Activity: From the records below, find each line with the string "tolerance" and copy it.

Exercise data:
● ● ●
(** * bs::framework particle evolvers: texture animation and collisions

    A shallow embedding of [BsParticleEvolver.cpp].  The C++ [float] is the
    IEEE 754 binary32 format, embedded with the parametric specification of
    the Standard Library ([spec_float] at precision 24 and maximal exponent
    128, round to nearest even); [UINT32] values are integers in [Z] with the
    wrap-around written out; the structure-of-arrays particle buffer is a
    record of lists, and an access outside an array is the error result
    [None]. *)

From Stdlib Require Import ZArith Bool List Lia.
From Stdlib Require Import Floats.SpecFloat.
From stdpp Require Import base option list.

Local Open Scope Z_scope.

(** ** binary32 arithmetic *)

Module F32.

Definition prec : Z := 24.
Definition emax : Z := 128.

Definition float : Type := spec_float.

Definition add : float -> float -> float := SFadd prec emax.
Definition sub : float -> float -> float := SFsub prec emax.
Definition mul : float -> float -> float := SFmul prec emax.
Definition div : float -> float -> float := SFdiv prec emax.
Definition sqrt : float -> float := SFsqrt prec emax.
Definition fabs : float -> float := SFabs.

(** C++ comparison operators; every one of them is false on a NaN operand
    except [!=]. *)
Definition ltb : float -> float -> bool := SFltb.
Definition leb : float -> float -> bool := SFleb.
Definition gtb (a b : float) : bool := SFltb b a.
Definition eqb : float -> float -> bool := SFeqb.
Definition neqb (a b : float) : bool := negb (SFeqb a b).

Definition is_nan (a : float) : bool :=
  match a with S754_nan => true | _ => false end.

Definition is_zero (a : float) : bool :=
  match a with S754_zero _ => true | _ => false end.

Definition is_finite (a : float) : bool :=
  match a with S754_zero _ | S754_finite _ _ _ => true | _ => false end.

Definition valid (a : float) : bool := valid_binary prec emax a.

(** Conversion of an integer, as in [(float)n] or the implicit conversion
    of an integer operand. *)
Definition of_Z (n : Z) : float := binary_normalize prec emax n 0 false.

Definition zero : float := S754_zero false.
Definition one : float := Eval vm_compute in of_Z 1.
Definition two : float := Eval vm_compute in of_Z 2.

(** [std::numeric_limits<float>::max()] and [::epsilon()]. *)
Definition FLT_MAX : float := Eval vm_compute in SFmax_float prec emax.
Definition FLT_EPSILON : float := S754_finite false 8388608 (-46).

(** [std::floor]: the result is an integer of magnitude below [2^24]
    whenever the argument has a fractional part, so it is exact. *)
Definition floor (a : float) : float :=
  match a with
  | S754_finite s m e =>
      if 0 <=? e then a
      else
        let q := cond_Zopp s (Zpos m) / 2 ^ (- e) in
        if q =? 0 then S754_zero s else of_Z q
  | _ => a
  end.

(** [std::min] and [std::max], which return their first argument unless
    the comparison selects the second. *)
Definition min (a b : float) : float := if ltb b a then b else a.
Definition max (a b : float) : float := if ltb a b then b else a.

End F32.

Abbreviation float := F32.float.

(** ** [UINT32] *)

Definition UINT32_MOD : Z := 2 ^ 32.
Definition to_UINT32 (n : Z) : Z := n mod UINT32_MOD.

(** ** The engine's math helpers *)

Module Math.

(** Modelled from the spec: [Math::approxEquals] is declared in a header
    that is not among the sources; the spec calls it a tolerance-based
    equality, taken here as [|b - a| <= tolerance] with the machine
    epsilon as the tolerance. *)
Definition approxEquals (a b : float) : bool :=
  F32.leb (F32.fabs (F32.sub b a)) F32.FLT_EPSILON.

(** Modelled from the spec: [Math::clamp] is declared in a header that is
    not among the sources; [clamp(val, lo, hi)] is the larger of [lo] and
    the smaller of [val] and [hi]. *)
Definition clamp (val minval maxval : float) : float :=
  F32.max (F32.min val maxval) minval.

(** Modelled from the spec: [Math::repeat] is declared in a header that is
    not among the sources; the spec asks for wrap-around (modulo) into
    [0, length), computed as [val - floor(val / length) * length]. *)
Definition repeat (val length : float) : float :=
  F32.sub val (F32.mul (F32.floor (F32.div val length)) length).

End Math.

(** ** Vectors *)

Record Vector3 : Type := mkVector3 { vx : float; vy : float; vz : float }.

Module Vec.

Definition ZERO : Vector3 := mkVector3 F32.zero F32.zero F32.zero.

(** Modelled from the spec: [Vector3] is declared in a header that is not
    among the sources; its operators act on each component. *)
Definition add (a b : Vector3) : Vector3 :=
  mkVector3 (F32.add (vx a) (vx b)) (F32.add (vy a) (vy b)) (F32.add (vz a) (vz b)).

Definition sub (a b : Vector3) : Vector3 :=
  mkVector3 (F32.sub (vx a) (vx b)) (F32.sub (vy a) (vy b)) (F32.sub (vz a) (vz b)).

Definition scale (a : Vector3) (k : float) : Vector3 :=
  mkVector3 (F32.mul (vx a) k) (F32.mul (vy a) k) (F32.mul (vz a) k).

Definition lscale (k : float) (a : Vector3) : Vector3 :=
  mkVector3 (F32.mul k (vx a)) (F32.mul k (vy a)) (F32.mul k (vz a)).

Definition divide (a : Vector3) (k : float) : Vector3 :=
  mkVector3 (F32.div (vx a) k) (F32.div (vy a) k) (F32.div (vz a) k).

Definition dot (a b : Vector3) : float :=
  F32.add (F32.add (F32.mul (vx a) (vx b)) (F32.mul (vy a) (vy b)))
          (F32.mul (vz a) (vz b)).

Definition length (a : Vector3) : float := F32.sqrt (dot a a).

(** Modelled from the spec: [reflect(v, n) = v - 2 * dot(v, n) * n]. *)
Definition reflect (v n : Vector3) : Vector3 :=
  sub v (lscale (F32.mul F32.two (dot v n)) n).

End Vec.

(** ** Collision response *)

Inductive ParticleCollisionMode : Type := Plane_mode | World_mode.

Record PARTICLE_COLLISONS_DESC : Type := mkCollisionsDesc {
  mode : ParticleCollisionMode;
  restitution : float;
  dampening : float;
  lifetimeLoss : float;
  radius : float;
  layer : Z
}.

(** Information about a particle collision. *)
Record ParticleHitInfo : Type := mkHitInfo {
  hit_position : Vector3;
  hit_normal : Vector3;
  hit_idx : nat
}.

(** [calcCollisionResponse]: the new position and velocity of a particle
    that was detected to be colliding. *)
Definition calcCollisionResponse (position velocity : Vector3)
    (hitInfo : ParticleHitInfo) (desc : PARTICLE_COLLISONS_DESC)
    : Vector3 * Vector3 :=
  let diff := Vec.sub position (hit_position hitInfo) in
  (* Reflect & dampen *)
  let dampenFactor := F32.sub F32.one (dampening desc) in
  let reflectedPos := Vec.scale (Vec.reflect diff (hit_normal hitInfo)) dampenFactor in
  let reflectedVel := Vec.scale (Vec.reflect velocity (hit_normal hitInfo)) dampenFactor in
  (* Bounce *)
  let restitutionFactor := F32.sub F32.one (restitution desc) in
  let reflectedPos :=
    Vec.sub reflectedPos
      (Vec.scale (Vec.scale (hit_normal hitInfo) (Vec.dot reflectedPos (hit_normal hitInfo)))
                 restitutionFactor) in
  let reflectedVel :=
    Vec.sub reflectedVel
      (Vec.scale (Vec.scale (hit_normal hitInfo) (Vec.dot reflectedVel (hit_normal hitInfo)))
                 restitutionFactor) in
  (Vec.add (hit_position hitInfo) reflectedPos, reflectedVel).

(** ** Arrays and loops *)

(** A particle array: [l !! i] reads slot [i]; [store] writes it.  Both are
    [None] outside the array, where the C++ access is undefined. *)
Definition store {A : Type} (l : list A) (i : nat) (v : A) : option (list A) :=
  if decide (i < length l)%nat then Some (<[i := v]> l) else None.

(** Scratch storage from [bs_stack_alloc<T>(n)]: [n] slots that hold nothing
    until they are written. *)
Abbreviation buffer A := (list (option A)).

Definition bs_stack_alloc {A : Type} (n : nat) : buffer A := replicate n None.

Definition buf_read {A : Type} (b : buffer A) (i : nat) : option A :=
  b !! i ≫= id.

Definition buf_write {A : Type} (b : buffer A) (i : nat) (v : A) : option (buffer A) :=
  store b i (Some v).

(** [for (i = start; i < start + n; i++) body], over a state [S]. *)
Fixpoint for_loop {S : Type} (n i : nat) (body : nat -> S -> option S) (s : S)
    : option S :=
  match n with
  | O => Some s
  | Datatypes.S n' => s' ← body i s; for_loop n' (Datatypes.S i) body s'
  end.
● ● ●
Solution below:
    that is not among the sources; the spec calls it a tolerance-based
    equality, taken here as [|b - a| <= tolerance] with the machine
    epsilon as the tolerance. *)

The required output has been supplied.